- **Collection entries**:
Lemma abortOrder_Inv e p :
  Inv [] e → pending e p →
  Inv [] (abortOrder p e) ∧ cash (abortOrder p e) = cash e ∧ shares (abortOrder p e) = shares e ∧
  spares p e (abortOrder p e).
Proof.
  intros HI HP. destruct (taker_table e p HI HP) as [Hp _]. split_and!; [|done|done|].
  - apply set_Status_Inv; [|apply HP|done|by left].
    apply delete_order_Inv; [done|apply HP|apply HP].
  - intros q Hq HPq. eapply pending_transport; [| |apply HPq|done]; simpl.
    + by rewrite deref_store_ne.
    + rewrite lookup_delete_ne; [apply HPq|]. intros E.
      pose proof (pd_table _ _ HPq) as Ht. rewrite <- E, (pd_table _ _ HP) in Ht. simplify_eq.
Qed.

(** ** Cancellation *)

Lemma removeOrderFromSlice_sublist h l id : sublist (fst (removeOrderFromSlice h l id)) l.
Proof.
  induction l as [|q l IH]; simpl; [done|]. destruct (_ =s _); simpl; [by constructor|].
  destruct (removeOrderFromSlice h l id); simpl in *. by constructor.
Qed.

Lemma removeOrderFromSlice_gone h l p :
  NoDup l → p ∉ fst (removeOrderFromSlice h l (o_ID (deref h p))) ∨
  ∃ q, q ∈ l ∧ q ≠ p ∧ o_ID (deref h q) = o_ID (deref h p).
Proof.
  induction l as [|q l IH]; simpl; [left; set_solver|]. intros [Hq Hn]%NoDup_cons.
  destruct (seqb_spec (o_ID (deref h q)) (o_ID (deref h p))) as [E|E]; simpl.
  - destruct (decide (q = p)) as [->|]; [by left|]. right. exists q. by split_and!; [left| |].
  - destruct (removeOrderFromSlice h l _) as [l' f]; simpl in *.
    destruct (IH Hn) as [Hg|(r & ? & ? & ?)].
    + left. intros [->|]%elem_of_cons; done.
    + right. exists r. by split_and!; [right| |].
Qed.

- **Activity**: Give back the whole of the data above, exactly as written.

- **Response to the task**:
Lemma abortOrder_Inv e p :
  Inv [] e → pending e p →
  Inv [] (abortOrder p e) ∧ cash (abortOrder p e) = cash e ∧ shares (abortOrder p e) = shares e ∧
  spares p e (abortOrder p e).
Proof.
  intros HI HP. destruct (taker_table e p HI HP) as [Hp _]. split_and!; [|done|done|].
  - apply set_Status_Inv; [|apply HP|done|by left].
    apply delete_order_Inv; [done|apply HP|apply HP].
  - intros q Hq HPq. eapply pending_transport; [| |apply HPq|done]; simpl.
    + by rewrite deref_store_ne.
    + rewrite lookup_delete_ne; [apply HPq|]. intros E.
      pose proof (pd_table _ _ HPq) as Ht. rewrite <- E, (pd_table _ _ HP) in Ht. simplify_eq.
Qed.

(** ** Cancellation *)

Lemma removeOrderFromSlice_sublist h l id : sublist (fst (removeOrderFromSlice h l id)) l.
Proof.
  induction l as [|q l IH]; simpl; [done|]. destruct (_ =s _); simpl; [by constructor|].
  destruct (removeOrderFromSlice h l id); simpl in *. by constructor.
Qed.

Lemma removeOrderFromSlice_gone h l p :
  NoDup l → p ∉ fst (removeOrderFromSlice h l (o_ID (deref h p))) ∨
  ∃ q, q ∈ l ∧ q ≠ p ∧ o_ID (deref h q) = o_ID (deref h p).
Proof.
  induction l as [|q l IH]; simpl; [left; set_solver|]. intros [Hq Hn]%NoDup_cons.
  destruct (seqb_spec (o_ID (deref h q)) (o_ID (deref h p))) as [E|E]; simpl.
  - destruct (decide (q = p)) as [->|]; [by left|]. right. exists q. by split_and!; [left| |].
  - destruct (removeOrderFromSlice h l _) as [l' f]; simpl in *.
    destruct (IH Hn) as [Hg|(r & ? & ? & ?)].
    + left. intros [->|]%elem_of_cons; done.
    + right. exists r. by split_and!; [right| |].
Qed.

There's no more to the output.